Mortos e feridos

 

ALFREDO GUARISCHI

O globo, n. 30013, 09//10/2015. Opinião, p. 4

 

Aviolência é filha da corrução e da impunidade. A guerra no Rio mereceu destaque, com a filmagem de policiais da UPP do Morro da Providência, na adulteração da cena do traficante morto, menor de idade que sabia manusear armas como adulto.

Foram presos, serão processados e punidos, talvez de forma diferente do que alguns desejam, a menos ou a mais. A sociedade civil não tolera desvios de conduta, como também os 49 mil policiais militares, homens e mulheres. Choramos.
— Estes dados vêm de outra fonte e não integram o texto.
(** * cuda-api-wrappers: kernel proxies, scoped overrides and the launch dispatcher

    A shallow embedding of [src/cuda/api/kernel.hpp],
    [src/cuda/api/miscellany.hpp] and [src/cuda/api/multi_wrapper_impls.hpp].

    The wrappers are thin stateful code over the CUDA driver: every function
    is modelled as a computation over a [world] holding the per-thread ambient
    "current device / current context" and the list of native driver calls
    issued so far.  C++ exceptions are the [Thrown] outcome; an exception
    leaving a [noexcept] function is [std_terminate]. *)

From Stdlib Require Import ZArith List String Bool Lia.
From Stdlib Require Import DecimalString FunctionalExtensionality.
Import ListNotations.
Open Scope string_scope.
Open Scope list_scope.
Open Scope Z_scope.

(** ** Native values *)

(** [::std::to_string] on an integer. *)
Definition to_string (z : Z) : string := NilZero.string_of_int (Z.to_int z).

(** Conversion of an integer value to an unsigned / a signed (two's
    complement) integer type of [bits] bits, as a C++ cast does. *)
Definition cast_unsigned (bits : Z) (z : Z) : Z := z mod 2 ^ bits.
Definition cast_signed (bits : Z) (z : Z) : Z :=
  (z + 2 ^ (bits - 1)) mod 2 ^ bits - 2 ^ (bits - 1).

(** [int]: the type of [device::id_t], and of [kernel::attribute_value_t],
    which [cuFuncGetAttribute] fills through an [int*]. *)
Definition int_bits : Z := 32.
Definition INT_MAX : Z := 2 ^ (int_bits - 1) - 1.
Definition INT_MIN : Z := - 2 ^ (int_bits - 1).
Definition cast_int (z : Z) : Z := cast_signed int_bits z.

(** [status_t] is the native status code; the named values are those of the
    CUDA headers ([cudaSuccess], [cudaErrorNotYetImplemented],
    [cudaErrorNoDevice]). *)
Definition status_t := Z.
Module status.
Definition success : status_t := 0.
Definition not_yet_implemented : status_t := 31.
Definition no_device : status_t := 100.
End status.

Definition is_success (s : status_t) : bool := s =? status.success.

(** [kernel::attribute_t], i.e. [CUfunction_attribute]; the constructors are in
    the order of the enumerators, which is also the order of the table in
    [kernel::detail_::attribute_name]. *)
Inductive attribute_t : Type :=
| CU_FUNC_ATTRIBUTE_MAX_THREADS_PER_BLOCK
| CU_FUNC_ATTRIBUTE_SHARED_SIZE_BYTES
| CU_FUNC_ATTRIBUTE_CONST_SIZE_BYTES
| CU_FUNC_ATTRIBUTE_LOCAL_SIZE_BYTES
| CU_FUNC_ATTRIBUTE_NUM_REGS
| CU_FUNC_ATTRIBUTE_PTX_VERSION
| CU_FUNC_ATTRIBUTE_BINARY_VERSION
| CU_FUNC_ATTRIBUTE_CACHE_MODE_CA
| CU_FUNC_ATTRIBUTE_MAX_DYNAMIC_SHARED_SIZE_BYTES
| CU_FUNC_ATTRIBUTE_PREFERRED_SHARED_MEMORY_CARVEOUT.

Definition attribute_index (a : attribute_t) : Z :=
  match a with
  | CU_FUNC_ATTRIBUTE_MAX_THREADS_PER_BLOCK => 0
  | CU_FUNC_ATTRIBUTE_SHARED_SIZE_BYTES => 1
  | CU_FUNC_ATTRIBUTE_CONST_SIZE_BYTES => 2
  | CU_FUNC_ATTRIBUTE_LOCAL_SIZE_BYTES => 3
  | CU_FUNC_ATTRIBUTE_NUM_REGS => 4
  | CU_FUNC_ATTRIBUTE_PTX_VERSION => 5
  | CU_FUNC_ATTRIBUTE_BINARY_VERSION => 6
  | CU_FUNC_ATTRIBUTE_CACHE_MODE_CA => 7
  | CU_FUNC_ATTRIBUTE_MAX_DYNAMIC_SHARED_SIZE_BYTES => 8
  | CU_FUNC_ATTRIBUTE_PREFERRED_SHARED_MEMORY_CARVEOUT => 9
  end.

(** The runtime API's names for the two attributes it can set. *)
Definition cudaFuncAttributeMaxDynamicSharedMemorySize : attribute_t :=
  CU_FUNC_ATTRIBUTE_MAX_DYNAMIC_SHARED_SIZE_BYTES.
Definition cudaFuncAttributePreferredSharedMemoryCarveout : attribute_t :=
  CU_FUNC_ATTRIBUTE_PREFERRED_SHARED_MEMORY_CARVEOUT.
Nessa mesma semana, a violência na cidade que vai sediar as Olimpíadas mereceu outras manchetes menores. O PM Bruno foi amarrado e arrastado por um cavalo montado por um adolescente. Estava indo encontrar seu irmão e acabou chacinado. Dias depois, o PM Alyson, indo a um salão de beleza encontrar a sua mulher, foi assassinado pelas costas. Choramos. A semana continuou. Caio e Moraes foram assassinados em serviço. Eram alunos do Estágio de Ação Tática ( EAT). Esse treinamento, que vem sendo realizado no Comando de Operações Especiais da PM, consiste em práticas de patrulha, treinamento com armas não letais, primeiros socorros, estudo de casos e ética. Até esta semana, já foram 1.400 policiais treinados.
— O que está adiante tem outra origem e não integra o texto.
Lemma number_char_printable (c : N) : number_char c = true -> printable c = true.
Proof.
  unfold number_char, printable, Json.is_digit. intros H.
  rewrite ?orb_true_iff, ?andb_true_iff, ?N.leb_le, ?N.eqb_eq in H.
  apply N.leb_le. lia.
Qed.

Lemma float_ok_chars (tok : list N) :
  float_ok (FLit tok) = true -> Forall (fun c => number_char c = true) tok.
Proof.
  unfold float_ok.
  destruct (Json.match_number (tok ++ [44])) as [[v r]|] eqn:E; [|done].
  destruct (match_number_token _ _ _ E) as [[z ->] | (t & -> & _ & Ht)]; [done|].
  intros [H _]%andb_true_iff. apply bool_decide_eq_true in H. by subst t.
Qed.

Lemma iterencode_printable (v : json) :
  representable v = true ->
  ∀ level, Forall (fun c => printable c = true) (Json.iterencode None level v).
Proof.
  induction v as [|b|z|f|s|xs IH|ps IH] using json_nested_ind; intros Hv level.
  - by repeat constructor.
  - destruct b; by repeat constructor.
  - apply str_of_Z_printable.
  - destruct f as [| |tok]; try done. cbn [Json.iterencode Json.floatstr].
    eapply Forall_impl; [by apply float_ok_chars | apply number_char_printable].
  - apply encode_basestring_printable.
  - destruct xs as [|x xs]; [by repeat constructor|].
    rewrite iterencode_list. cbn [Json.newline_indent app].
    apply representable_list in Hv. apply Forall_cons in Hv as [Hx Hxs].
    apply Forall_cons in IH as [IHx IHxs].
    constructor; [done|]. apply Forall_app_2; [by apply IHx|].
    apply Forall_app_2; [|by repeat constructor].
    clear x Hx IHx. induction xs as [|y xs IHl]; [constructor|].
    apply Forall_cons in Hxs as [Hy Hxs]. apply Forall_cons in IHxs as [IHy IHxs].
    cbn [list_tail Json.item_separator]. apply Forall_app_2; [by repeat constructor|].
    apply Forall_app_2; [by apply IHy | by apply IHl].
  - destruct ps as [|[k x] ps]; [by repeat constructor|].
    rewrite iterencode_dict. cbn [Json.newline_indent app].
    apply representable_dict in Hv as [_ Hv]. apply Forall_cons in Hv as [Hx Hxs].
    apply Forall_cons in IH as [IHx IHxs].
    constructor; [done|]. apply Forall_app_2; [apply encode_basestring_printable|].
    apply Forall_app_2; [by repeat constructor|].
    apply Forall_app_2; [by apply IHx|].
    apply Forall_app_2; [|by repeat constructor].
    clear k x Hx IHx. induction ps as [|[k y] ps IHl]; [constructor|].
    apply Forall_cons in Hxs as [Hy Hxs]. apply Forall_cons in IHxs as [IHy IHxs].
    cbn [dict_tail Json.item_separator]. apply Forall_app_2; [by repeat constructor|].
    apply Forall_app_2; [apply encode_basestring_printable|].
    apply Forall_app_2; [by repeat constructor|].
    apply Forall_app_2; [by apply IHy | by apply IHl].
Qed.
O soldado Caio nas horas vagas era dublador do personagem Harry Porter. Morreu fazendo o que gostava, como falou uma colega de dublagem: “prender bandidos”. Tinha orgulho de ser policial, gostava de ser dublador e de crianças. Sua voz continuará viva nos lábios do pequeno bruxo, que, como ele, buscava vencer o mal. Choramos.

O sargento Moraes, que por anos serviu no Bope, morreu, e um colega seu foi ferido ao reagirem a um assalto. Era experiente, mas, mesmo assim, estava fazendo o EAT com colegas da UPP. Pela estrutura do treinamento, recebia instrução de policiais menos graduados, mas especializados. Era o primeiro a chegar. Era “o aluno”. Iria receber no dia de sua morte uma homenagem surpresa dos seus instrutores de 20 anos atrás, alguns hoje coronéis. Choramos.
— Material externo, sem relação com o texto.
(* ================================================================== *)
(** * Facts about strings, tables and [sort] *)
(* ================================================================== *)

Lemma eqb_eq (a b : JSString.t) : eqb a b = true <-> a = b.
Proof.
  revert b. induction a as [|x a IH]; intros [|y b]; simpl;
    try (split; [discriminate | congruence]); [tauto|].
  rewrite andb_true_iff, N.eqb_eq, IH. split.
  - intros [-> ->]. reflexivity.
  - intros E. injection E. tauto.
Qed.

Lemma eqb_refl (a : JSString.t) : eqb a a = true.
Proof. now apply eqb_eq. Qed.

Section TableFacts.
Context {T} `{Number T}.

Lemma Get_Undefined (table : list (JSString.t * T)) (key : JSString.t) :
  own table key = None -> ~ In key Object_prototype ->
  Get table key = Undefined.
Proof.
  intros Hown Hproto. unfold Get. rewrite Hown.
  destruct (existsb (eqb key) Object_prototype) eqn:E; [|reflexivity].
  apply existsb_exists in E. destruct E as [k [Hin Hk]].
  apply eqb_eq in Hk. subst k. contradiction.
Qed.

Lemma Get_own (table : list (JSString.t * T)) (key : JSString.t) (v : T) :
  own table key = Some v -> Get table key = Num v.
Proof. intros Hown. unfold Get. now rewrite Hown. Qed.

End TableFacts.

Section SortFacts.
Context {T} `{Number T} {A : Type}.
Variable comparefn : A -> A -> T.

Lemma insert_Permutation (x : A) (l : list A) :
  Permutation (insert comparefn x l) (x :: l).
Proof.
  induction l as [|y l IH]; simpl; [reflexivity|].
  destruct (lt (int 0) (comparefn x y)); [|reflexivity].
  rewrite IH. apply perm_swap.
Qed.

Lemma Array_sort_Permutation (l : list A) :
  Permutation (Array_sort comparefn l) l.
Proof.
  induction l as [|x l IH]; simpl; [reflexivity|].
  rewrite insert_Permutation. now constructor.
Qed.

Lemma Array_sort_Forall (P : A -> Prop) (l : list A) :
  Forall P l -> Forall P (Array_sort comparefn l).
Proof.
  intros Hl. eapply Permutation_Forall; [|exact Hl].
  symmetry. apply Array_sort_Permutation.
Qed.

Lemma Array_sort_length (l : list A) :
  List.length (Array_sort comparefn l) = List.length l.
Proof. apply Permutation_length, Array_sort_Permutation. Qed.

End SortFacts.

(* ================================================================== *)
(** * IEEE binary64: proper numbers and their order

    [SpecFloat] computes on a sign, a mantissa and an exponent. The
    facts below are about these integers: the operations of the
    calculator return proper numbers, proper numbers are ordered as the
    integers [scaled] are, and the sign of a difference tells which
    operand is the greater. *)
Module Binary64Facts.
Import Binary64.
Local Open Scope Z_scope.
Local Unset Implicit Arguments.

Lemma fexp_eq (k : Z) : fexp prec emax k = Z.max (k - 53) (-1074).
Proof. reflexivity. Qed.

Lemma digits2_pos_size (p : positive) : digits2_pos p = Pos.size p.
Proof. induction p; simpl; congruence. Qed.

Lemma Zdigits2_log2 (m : Z) : 0 < m -> Zdigits2 m = Z.log2 m + 1.
Proof.
  destruct m as [|p|p]; try lia. intros _. simpl.
  rewrite digits2_pos_size. destruct p; simpl; lia.
Qed.

Lemma Zdigits2_bounds (m : Z) :
  0 < m -> 2 ^ (Zdigits2 m - 1) <= m < 2 ^ Zdigits2 m.
Proof.
  intros Hm. rewrite (Zdigits2_log2 m Hm).
  replace (Z.log2 m + 1 - 1) with (Z.log2 m) by lia.
  apply Z.log2_spec, Hm.
Qed.

Lemma Zdigits2_pos (m : Z) : 0 < m -> 0 < Zdigits2 m.
Proof.
  intros Hm. rewrite (Zdigits2_log2 m Hm). pose proof (Z.log2_nonneg m). lia.
Qed.

Lemma Zdigits2_unique (m d : Z) :
  2 ^ (d - 1) <= m < 2 ^ d -> 0 < d -> Zdigits2 m = d.
Proof.
  intros Hb Hd. assert (0 < m) by (pose proof (Z.pow_pos_nonneg 2 (d - 1)); lia).
  rewrite (Zdigits2_log2 m H).
  rewrite (Z.log2_unique m (d - 1)); try lia.
  replace (Z.succ (d - 1)) with d by lia. exact Hb.
Qed.

Lemma Zdigits2_shiftr (m n : Z) :
  0 < m -> 0 <= n -> n < Zdigits2 m ->
  0 < m / 2 ^ n /\ Zdigits2 (m / 2 ^ n) = Zdigits2 m - n.
Proof.
  intros Hm Hn Hlt. pose proof (Zdigits2_bounds m Hm) as [Hlo Hhi].
  assert (Hp : 0 < 2 ^ n) by (apply Z.pow_pos_nonneg; lia).
  assert (Hq : 2 ^ (Zdigits2 m - n - 1) <= m / 2 ^ n < 2 ^ (Zdigits2 m - n)).
  { split.
    - apply Z.div_le_lower_bound; [lia|].
      rewrite <- Z.pow_add_r by lia.
      replace (n + (Zdigits2 m - n - 1)) with (Zdigits2 m - 1) by lia. lia.
    - apply Z.div_lt_upper_bound; [lia|].
      rewrite <- Z.pow_add_r by lia.
      replace (n + (Zdigits2 m - n)) with (Zdigits2 m) by lia. lia. }
  split.
  - pose proof (Z.pow_pos_nonneg 2 (Zdigits2 m - n - 1)). lia.
  - apply Zdigits2_unique; [exact Hq | lia].
Qed.

(** shr *)
Lemma shr_1_m (mrs : shr_record) :
  0 <= shr_m mrs -> shr_m (shr_1 mrs) = shr_m mrs / 2.
Proof.
  destruct mrs as [m r s]. cbn [shr_m]. intros Hm.
  destruct m as [|[p|p|]|p]; cbn [shr_1 shr_m]; try lia;
    solve [ reflexivity
          | apply Z.div_unique with 1; lia
          | apply Z.div_unique with 0; lia ].
Qed.

Lemma iter_shr_1_m (p : positive) (mrs : shr_record) :
  0 <= shr_m mrs ->
  shr_m (iter_pos shr_1 p mrs) = shr_m mrs / 2 ^ Zpos p.
Proof.
  revert mrs. induction p as [p IH|p IH|]; intros mrs Hm; simpl iter_pos.
  - assert (H1 : 0 <= shr_m (shr_1 mrs))
      by (rewrite shr_1_m by lia; apply Z.div_pos; lia).
    assert (H2 : 0 <= shr_m (iter_pos shr_1 p (shr_1 mrs)))
      by (rewrite IH by lia; apply Z.div_pos; [lia|apply Z.pow_pos_nonneg; lia]).
    rewrite IH, IH, shr_1_m by lia.
    assert (Hp : 0 < 2 ^ Zpos p) by (apply Z.pow_pos_nonneg; lia).
    rewrite !Z.div_div by lia.
    f_equal.
    replace (Zpos p~1) with (1 + Zpos p + Zpos p) by lia.
    rewrite !Z.pow_add_r by lia. lia.
  - assert (H2 : 0 <= shr_m (iter_pos shr_1 p mrs))
      by (rewrite IH by lia; apply Z.div_pos; [lia|apply Z.pow_pos_nonneg; lia]).
    rewrite IH, IH by lia.
    assert (Hp : 0 < 2 ^ Zpos p) by (apply Z.pow_pos_nonneg; lia).
    rewrite !Z.div_div by lia.
    f_equal.
    replace (Zpos p~0) with (Zpos p + Zpos p) by lia.
    rewrite !Z.pow_add_r by lia. lia.
  - rewrite shr_1_m by lia. reflexivity.
Qed.

Lemma shr_record_of_loc_m (m : Z) (l : location) :
  shr_m (shr_record_of_loc m l) = m.
Proof. destruct l as [|[]]; reflexivity. Qed.

(** [shr_fexp] on a mantissa that is not too short. *)
Lemma shr_fexp_spec (m e : Z) (l : location) :
  0 <= m -> e <= fexp prec emax (Zdigits2 m + e) ->
  let n := fexp prec emax (Zdigits2 m + e) - e in
  shr_m (fst (shr_fexp prec emax m e l)) = m / 2 ^ n
  /\ snd (shr_fexp prec emax m e l) = e + n.
Proof.
  intros Hm He n. unfold shr_fexp. fold n. unfold shr.
  destruct n as [|p|p] eqn:En; simpl fst; simpl snd.
  - rewrite shr_record_of_loc_m, Z.div_1_r. lia.
  - rewrite iter_shr_1_m by (rewrite shr_record_of_loc_m; lia).
    rewrite shr_record_of_loc_m. lia.
  - lia.
Qed.

Lemma shr_fexp_zero (e : Z) (l : location) :
  e <= fexp prec emax e -> shr_m (fst (shr_fexp prec emax 0 e l)) = 0.
Proof.
  intros He. destruct (shr_fexp_spec 0 e l ltac:(lia) He) as [Hm _].
  rewrite Hm. apply Z.div_0_l.
  apply Z.pow_nonzero; [lia|]. simpl Zdigits2. simpl Z.add. lia.
Qed.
A Polícia Militar teve, de 1 º de setembro a 5 de outubro, nove policiais assassinados, 36 baleados e um ferido por granada, sendo 15 em locais com UPP. A impunidade e a corrupção garantem a continuidade dessa guerra, inexistente em outra capital civilizada.

Os policiais, como qualquer trabalhador, não saem de suas casas para matar ou morrer. São filhos, pais, avôs, cinegrafistas, músicos, médicos, advogados, dentistas, jornalistas, fisioterapeutas, pedagogos, enfermeiros, fotógrafos, psicólogos, religiosos. Fardados. Guerreiros sim, mas do bem.

Nada justifica a violência cometida por alguns policiais. Nada justifica malignizar toda uma corporação.

Bem- aventurado quem reproduziu no muro do XVI Batalhão da PM, localizado no pé do Morro do Alemão, a frase do brigadeiro Eduardo Gomes: “Postos e graduações existem nas instituições não para criar divisões, mas sim para definir responsabilidades.”

A sociedade dividida, sem definir as responsabilidades, não vai diminuir a violência.